しかし試着室の前には何人か並んでおり、すぐには試着できそうにない。
店内が混んでいるため、現在試着室が全部埋まってしまっていた。
「あちゃー、結構並んじゃってる。どうしようかな」
彼女が並ぼうかどうしようか迷っていると、後ろから声がかけられた。
「お客様、何かお困りですか?」
「えっ?」
聞き覚えのある声が聞こえ、少女は振り向いた。
「あ……ハ、ハヤテ君!?」
「はい。こんにちは西沢さん」
そこにいたのは何とハヤテであった。
いきなりの遭遇に少女は驚いた。
「ハヤテ君、ど、どうしてここに?」
「僕、ここでアルバイトしてるんです」
「ええ!?ここでバイトしてたの?」
「はい。短期の間だけですけど」
ハヤテはたくさんのバイトを掛け持ちしているが、ここ1○9でのバイトもその一つであった。

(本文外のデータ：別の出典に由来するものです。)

(* ===== verification/Database.v ===== *)
(** * Statements and transactions

    The operations of [database/sql] the repository uses, over [World]: a
    statement may fail at the driver (the fault list decides), reads see the
    current database, writes may be refused by a constraint, and a transaction
    restores the database unless it commits.  The lemmas are the inversion
    principles and the preservation calculus ([keeps]) every component's
    proofs go through. *)
From S2P Require Import Prelude GoStrings GoEncoding Schema.

(** ** Definitions *)

Abbreviation Tx := (M World).

Definition ErrNoRows : string := "sql.ErrNoRows".
Definition driver_error : error := Sentinel "driver error".
Definition constraint_error : error := Sentinel "constraint violation".

(** The world after one statement has been sent. *)
Definition ticked (w : World) : World := upd_w_faults (@tail bool) w.

Definition tick : Tx unit := λ w,
  (if head (w_faults w) is Some true then Err driver_error else Ok tt, ticked w).

Arguments tick : simpl never.

(** [SELECT] of any number of rows. *)
Definition query {A} (f : DB → A) : Tx A :=
  _ ← tick; get (f ∘ w_db).

(** [QueryRow(...).Scan(...)]: no row is [sql.ErrNoRows]. *)
Definition query_row {A} (f : DB → option A) : Tx A :=
  r ← query f;
  match r with Some a => mret a | None => fail (Sentinel ErrNoRows) end.

(** [INSERT]/[UPDATE]/[DELETE]: [None] is a constraint violation; the result is
    the number of rows affected. *)
Definition exec_n (f : DB → option (DB * Z)) : Tx Z :=
  _ ← tick;
  db ← get w_db;
  match f db with
  | Some (db', n) => _ ← modify (upd_w_db (const db')); mret n
  | None => fail constraint_error
  end.
Definition exec (f : DB → option DB) : Tx unit :=
  _ ← exec_n (λ db, db' ← f db; Some (db', 0%Z)); mret ().

(** [exec] of a statement no constraint can refuse. *)
Definition exec_ (f : DB → DB) : Tx unit := exec (Some ∘ f).

(** A row lock ([FOR UPDATE], or the no-op [UPDATE] that takes it). *)
Definition note_lock (l : lock) : Tx unit := modify (upd_w_locks (λ ls, ls ++ [l])).

Definition now : Tx time := get w_now.

(** [if errors.Is(err, sql.ErrNoRows) { return e }]. *)
Definition no_rows_is {A} (e : error) (m : Tx A) : Tx A := λ w,
  match m w with
  | (Err e', w') => (Err (if errors_Is e' ErrNoRows then e else e'), w')
  | r => r
  end.

(** [if err != nil { return fmt.Errorf("msg: %w", err) }]. *)
Definition wrap_err {A} (msg : string) (m : Tx A) : Tx A := λ w,
  match m w with
  | (Err e, w') => (Err (Wrapf msg e), w')
  | r => r
  end.
(* ===== verification/Crypto.v ===== *)
(** * Envelope encryption ([internal/crypto/crypto.go])

    AES-GCM, HMAC-SHA-256, SHA-256, the system's random source and UUID
    generation are parameters ([Primitives]) with the laws the code relies on
    ([PrimitivesOk]); key sizes, nonce handling, sub-key derivation and the
    legacy fallback are the code's. *)
From S2P Require Import Prelude GoStrings GoEncoding Schema Database.

(** ** The primitives *)

Class Primitives := {
  aes_gcm_seal : string → string → string → string;
  aes_gcm_open : string → string → string → option string;
  hmac_sha256 : string → string → string;
  sha256 : string → string;
  (** [io.ReadFull(rand.Reader, buf)] at a position of the random stream *)
  rand_read : N → nat → option string;
  (** [uuid.New] at a position of the random stream *)
  uuid_new : N → uuid;
}.

(** [aead.NonceSize()] of [cipher.NewGCM]. *)
Definition NonceSize : nat := 12.

(** [aes.NewCipher] accepts AES-128, AES-192 and AES-256 keys. *)
Definition aes_key_ok (key : string) : bool :=
  bool_decide (String.length key ∈ [16; 24; 32]).

Class PrimitivesOk (P : Primitives) : Prop := {
  gcm_open_seal key nonce p :
    aes_key_ok key = true → String.length nonce = NonceSize →
    aes_gcm_open key nonce (aes_gcm_seal key nonce p) = Some p;
  hmac_length key msg : String.length (hmac_sha256 key msg) = 32;
  sha256_length msg : String.length (sha256 msg) = 32;
  rand_length pos n b : rand_read pos n = Some b → String.length b = n;
  uuid_new_range pos : (0 < uuid_new pos < 2 ^ 128)%N;
}.

(** ** Definitions *)

Definition lift {A} (r : result A) : Tx A := λ w, (r, w).

Section Crypto.
Context `{P : Primitives}.

(** Advances the random stream. *)
Definition rand_bytes (n : nat) : Tx string := λ w,
  (match rand_read (w_rng w) n with
   | Some b => Ok b
   | None => Err (Sentinel "rand.Reader")
   end, upd_w_rng N.succ w).

Definition uuid_New : Tx uuid := λ w, (Ok (uuid_new (w_rng w)), upd_w_rng N.succ w).

(** [aes.NewCipher] and [cipher.NewGCM]. *)
Definition new_gcm (key : string) : result unit :=
  if aes_key_ok key then Ok () else Err (Wrapf "creating cipher" (Sentinel "aes.KeySizeError")).

Definition encrypt (key plaintext : string) : Tx (string * string) :=
  _ ← lift (new_gcm key);
  nonce ← wrap_err "generating nonce" (rand_bytes NonceSize);
  mret (aes_gcm_seal key nonce plaintext, nonce).

Definition decrypt (key ciphertext nonce : string) : result string :=
  match new_gcm key with
  | Err e => Err e
  | Ok _ =>
      if negb (String.length nonce =? NonceSize) then Err (Errorf "invalid nonce length")
      else match aes_gcm_open key nonce ciphertext with
           | Some p => Ok p
           | None => Err (Wrapf "decrypting" (Sentinel "cipher: message authentication failed"))
           end
  end.

Definition Encrypt (key plaintext : string) : Tx (string * string) := encrypt key plaintext.
Definition Decrypt (key ciphertext nonce : string) : result string := decrypt key ciphertext nonce.

(** [crypto.Service]: the master key. *)
Record Service := mkService { masterKey : string }.

Definition NewService (key : string) : result Service :=
  if negb (String.length key =? 32) then Err (Errorf "master key must be 32 bytes")
  else Ok (mkService key).

Definition GenerateDEK : Tx string := wrap_err "generating DEK" (rand_bytes 32).

Definition EncryptDEK (s : Service) (dek : string) : Tx (string * string) := encrypt (masterKey s) dek.
Definition DecryptDEK (s : Service) (ciphertext nonce : string) : result string :=
  decrypt (masterKey s) ciphertext nonce.

Definition serviceSecretLabel : string := "keepsave/service-secret/v1".
Definition auditChainLabel : string := "keepsave/audit-chain/v1".

Definition deriveSubKey (s : Service) (label : string) : string := hmac_sha256 (masterKey s) label.
Definition DeriveAuditChainKey (s : Service) : string := deriveSubKey s auditChainLabel.

Definition EncryptServiceSecret (s : Service) (plaintext : string) : Tx (string * string) :=
  encrypt (deriveSubKey s serviceSecretLabel) plaintext.

Definition DecryptServiceSecret (s : Service) (ciphertext nonce : string) : result string :=
  match decrypt (deriveSubKey s serviceSecretLabel) ciphertext nonce with
  | Ok pt => Ok pt
  | Err _ => decrypt (masterKey s) ciphertext nonce
  end.

(** [SecureZero]: the buffer afterwards. *)
Fixpoint SecureZero (b : string) : string :=
  match b with
  | EmptyString => ""
  | String _ b' => String "000" (SecureZero b')
  end.
End Crypto.


(** ** Lemmas *)

Lemma keeps_lift {A} R `{!PreOrder R} (r : result A) : keeps R (lift r).
Proof. intros w x w' [= _ <-]. reflexivity. Qed.
#[export] Hint Resolve keeps_lift : keeps.

Lemma forward_lift {A} (r : result A) : forward (lift r).
Proof. apply forward_same. by intros w x w' [= _ <-]. Qed.

Lemma lift_Ok {A} (r : result A) a w w' : lift r w = (Ok a, w') → r = Ok a ∧ w' = w.
Proof. by intros [= -> ->]. Qed.

Ltac step_hook ::=
  match goal with
  | H : lift _ _ = (Ok _, _) |- _ => apply lift_Ok in H as [? ?]
  end.

Section Facts.
Context `{P : Primitives}.

Lemma keeps_rand_bytes R `{!PreOrder R} n : keeps R (rand_bytes n).
Proof. intros w x w' [= _ <-]. reflexivity. Qed.
Lemma keeps_uuid_New R `{!PreOrder R} : keeps R uuid_New.
Proof. intros w x w' [= _ <-]. reflexivity. Qed.
Lemma keeps_encrypt R `{!PreOrder R} key p : keeps R (encrypt key p).
Proof.
  apply keeps_bind; [done|by apply keeps_lift|intros _].
  apply keeps_bind; [done|by apply keeps_wrap_err, keeps_rand_bytes|intros; by apply keeps_ret].
Qed.

Lemma forward_rand_bytes n : forward (rand_bytes n).
Proof. intros w r w' [= _ <-]. cbn. split; [lia|done]. Qed.
Lemma forward_uuid_New : forward uuid_New.
Proof. intros w r w' [= _ <-]. cbn. split; [lia|done]. Qed.

Lemma rand_bytes_Ok n b w w' :
  rand_bytes n w = (Ok b, w') → rand_read (w_rng w) n = Some b ∧ w' = upd_w_rng N.succ w.
Proof. unfold rand_bytes. case_match; naive_solver. Qed.

Lemma uuid_New_Ok u w w' :
  uuid_New w = (Ok u, w') → u = uuid_new (w_rng w) ∧ w' = upd_w_rng N.succ w.
Proof. by intros [= <- <-]. Qed.

Lemma encrypt_Ok key p c n w w' :
  encrypt key p w = (Ok (c, n), w') →
  aes_key_ok key = true ∧ rand_read (w_rng w) NonceSize = Some n ∧
  c = aes_gcm_seal key n p ∧ w' = upd_w_rng N.succ w.
Proof.
  unfold encrypt, new_gcm. intros H. steps. destruct (aes_key_ok key); [|done].
  match goal with H : rand_bytes _ _ = _ |- _ => apply rand_bytes_Ok in H as [? ->] end. done.
Qed.

Context `{!PrimitivesOk P}.

(** What [encrypt] returns, [decrypt] opens. *)
Lemma decrypt_encrypt key p c n w w' :
  encrypt key p w = (Ok (c, n), w') → decrypt key c n = Ok p.
Proof.
  intros (Hk & Hn & -> & _)%encrypt_Ok. apply rand_length in Hn.
  unfold decrypt, new_gcm. by rewrite Hk, Hn, gcm_open_seal.
Qed.

Lemma hmac_key_ok key msg : aes_key_ok (hmac_sha256 key msg) = true.
Proof. unfold aes_key_ok. by rewrite hmac_length. Qed.
Lemma reads_uuid_New : reads uuid_New.
Proof. split; [apply keeps_uuid_New, _|apply forward_uuid_New]. Qed.
Lemma reads_encrypt key p : reads (encrypt key p).
Proof. split; [apply keeps_encrypt, _|unfold encrypt; apply forward_bind; [apply forward_lift|intros _]]. 
  apply forward_bind; [apply forward_wrap_err, forward_rand_bytes|intros; apply forward_ret].
Qed.
End Facts.
Lemma reads_lift {A} (r : result A) : reads (lift r).
Proof. split; [apply keeps_lift, _|apply forward_lift]. Qed.
#[export] Hint Resolve keeps_rand_bytes keeps_uuid_New keeps_encrypt : keeps.
#[export] Hint Resolve forward_lift forward_rand_bytes forward_uuid_New : forward.

(** ** A concrete instance, for evaluation

    A sealed message carries its key and nonce; hashes are a polynomial of the
    bytes; randomness is a counter. *)
Module Toy.
Fixpoint poly (acc : Z) (s : string) : Z :=
  match s with
  | EmptyString => acc
  | String c s' => poly (Z.land (acc * 257 + byte_val c + 1) (2 ^ 64 - 1)) s'
  end.
#[export] Instance prims : Primitives := {|
  aes_gcm_seal k n p := k +:+ n +:+ p;
  aes_gcm_open k n c := strip_prefix (k +:+ n) c;
  hmac_sha256 k m := be_bytes 32 (poly (poly 7 k) m);
  sha256 m := be_bytes 32 (poly 5 m);
  rand_read pos n := Some (be_bytes n (Z.of_N pos));
  uuid_new pos := N.succ (N.min pos 65535);
|}.
#[export] Instance prims_ok : PrimitivesOk prims.
Proof.
  split.
  - intros key nonce p _ _. apply strip_prefix_Some, app_assoc'.
  - intros key msg. exact (be_bytes_length 32 _).
  - intros msg. exact (be_bytes_length 32 _).
  - intros pos n b [= <-]. apply be_bytes_length.
  - intros pos. change (0 < N.succ (N.min pos 65535) < 2 ^ 128)%N. split; [lia|].
    apply N.le_lt_trans with 65536%N; [lia|reflexivity].
Qed.
End Toy.
Import Toy.

(** ** Properties *)

(** The envelope opens.  A data key generated by the service and wrapped
    under its master key unwraps to itself, and a value encrypted under the
    unwrapped key decrypts to itself, whatever the random source returned. *)
Theorem envelope_roundtrip `{P : Primitives, !PrimitivesOk P}
    key svc dek wrapped wn p c n w w1 w2 w3 :
  NewService key = Ok svc →
  GenerateDEK w = (Ok dek, w1) →
  EncryptDEK svc dek w1 = (Ok (wrapped, wn), w2) →
  Encrypt dek p w2 = (Ok (c, n), w3) →
  String.length dek = 32 ∧ DecryptDEK svc wrapped wn = Ok dek ∧ Decrypt dek c n = Ok p.
Proof.
  intros _ Hg Hw He. unfold GenerateDEK in Hg. steps.
  apply rand_bytes_Ok in Hg as [Hr _]. apply rand_length in Hr.
  by split_and!; [|eapply decrypt_encrypt..].
Qed.

Lemma envelope_roundtrip_witness :
  ∃ svc dek wrapped wn c n w w1 w2 w3,
    NewService (be_bytes 32 5) = Ok svc ∧
    GenerateDEK w = (Ok dek, w1) ∧
    EncryptDEK svc dek w1 = (Ok (wrapped, wn), w2) ∧
    Encrypt dek "hunter2" w2 = (Ok (c, n), w3) ∧
    (String.length dek = 32 ∧ DecryptDEK svc wrapped wn = Ok dek ∧ Decrypt dek c n = Ok "hunter2").
Proof.
  pose (w := world_of empty_db 0).
  eexists _, _, _, _, _, _, w, _, _, _. split_and!; [reflexivity..|].
  eapply (envelope_roundtrip (be_bytes 32 5) _ _ _ _ _ _ _ w); reflexivity.
Defined.

(** Service secrets survive the move to a derived key.  A blob written by
    [EncryptServiceSecret] is read back; a blob written before ADR-0018, under
    the master key itself, is still read as long as it does not also
    authenticate under the derived key. *)
Theorem service_secret_compat `{P : Primitives, !PrimitivesOk P} svc p c n w w' :
  (EncryptServiceSecret svc p w = (Ok (c, n), w') → DecryptServiceSecret svc c n = Ok p) ∧
  (encrypt (masterKey svc) p w = (Ok (c, n), w') →
   aes_gcm_open (deriveSubKey svc serviceSecretLabel) n c = None →
   DecryptServiceSecret svc c n = Ok p).
Proof.
  unfold DecryptServiceSecret, EncryptServiceSecret. split; intros H.
  - by rewrite (decrypt_encrypt _ _ _ _ _ _ H).
  - intros Hno. rewrite (decrypt_encrypt _ _ _ _ _ _ H).
    assert (aes_key_ok (deriveSubKey svc serviceSecretLabel) = true) as Hk by apply hmac_key_ok.
    unfold decrypt, new_gcm in *. rewrite Hk, Hno. by destruct (negb _).
Qed.

Lemma service_secret_compat_witness :
  ∃ svc c n w w', encrypt (masterKey svc) "client-secret" w = (Ok (c, n), w') ∧
    DecryptServiceSecret svc c n = Ok "client-secret".
Proof.
  pose (w := world_of empty_db 0).
  eexists (mkService (be_bytes 32 5)), _, _, w, _. split; [reflexivity|].
  eapply (proj2 (service_secret_compat (mkService (be_bytes 32 5)) "client-secret" _ _ w _)); [reflexivity|].
  vm_compute. reflexivity.
Defined.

「うそー、まさかここでバイトしてるなんて知らなかった」
「あはは、驚きました?」
にこっと笑ってハヤテが微笑みかける。
「所で西沢さんはどうしてここに?」
「私はその、ショッピングに」
「あ、そういえば何日か前に電話くれましたよね。あの時言ってたショッピングに行く場所ってもしかしてここだったんですか」
「うん。あれ、言ってなかったっけ」
「ええと、たしか場所までは聞いていなかったと」
歩はハヤテとの電話で、一緒にショッピングに行かないかとは言ったが、1○9に行くとは伝えていなかった。
そのため、歩がここに来ることをハヤテは知らなかったし、どこか普通のショッピングモールにでも行っていると思っていた。
ハヤテは今ここで歩を見かけて初めて彼女がここに来るつもりだったとわかったのだ。
「ごめん、私、行く場所までは言ってなかったみたい」
「いえ、謝らなくてもいいですよ。どっちにしろ僕はバイトで一緒に回ることはできませんでしたから」
ハヤテはこのGW期間中、ずっとバイトの予定が入っていた。
ここ1○9や、飲食店、自転車便などである。
なので、残念だが歩と一緒に遊ぶことはできない。
「僕の方こそすいません。せっかく誘ってくれたのに……」
「いやいや、いいって!ハヤテ君が謝ることなんてないんだから」
謝るハヤテをあわてて制す歩。
バイトなら仕方のないことだ。
「あの、それよりさっきは何で声をかけてくれたのかな」
「ああ、さっき試着室がいっぱいで困っていたみたいだったから」
「え?あ、ああ、そういえばそうだったかな」
さっき彼女は試着室の件で迷っていた。
それを見ていたハヤテが気づかって声をかけてくれたのである。
「よかったら従業員用の女子トイレ使う?そこならお客さん誰も来ないし鏡もあるし」
「えっ?でも、そんな所使わせてもらってもいいのかな?」
「うん、いいよ。ほんとはだめだけど、少しの間くらいなら僕が特別に許可するから」
「い、いいの?ありがとうハヤテ君」
歩はハヤテの好意に感謝して従業員用のトイレを借りることにした。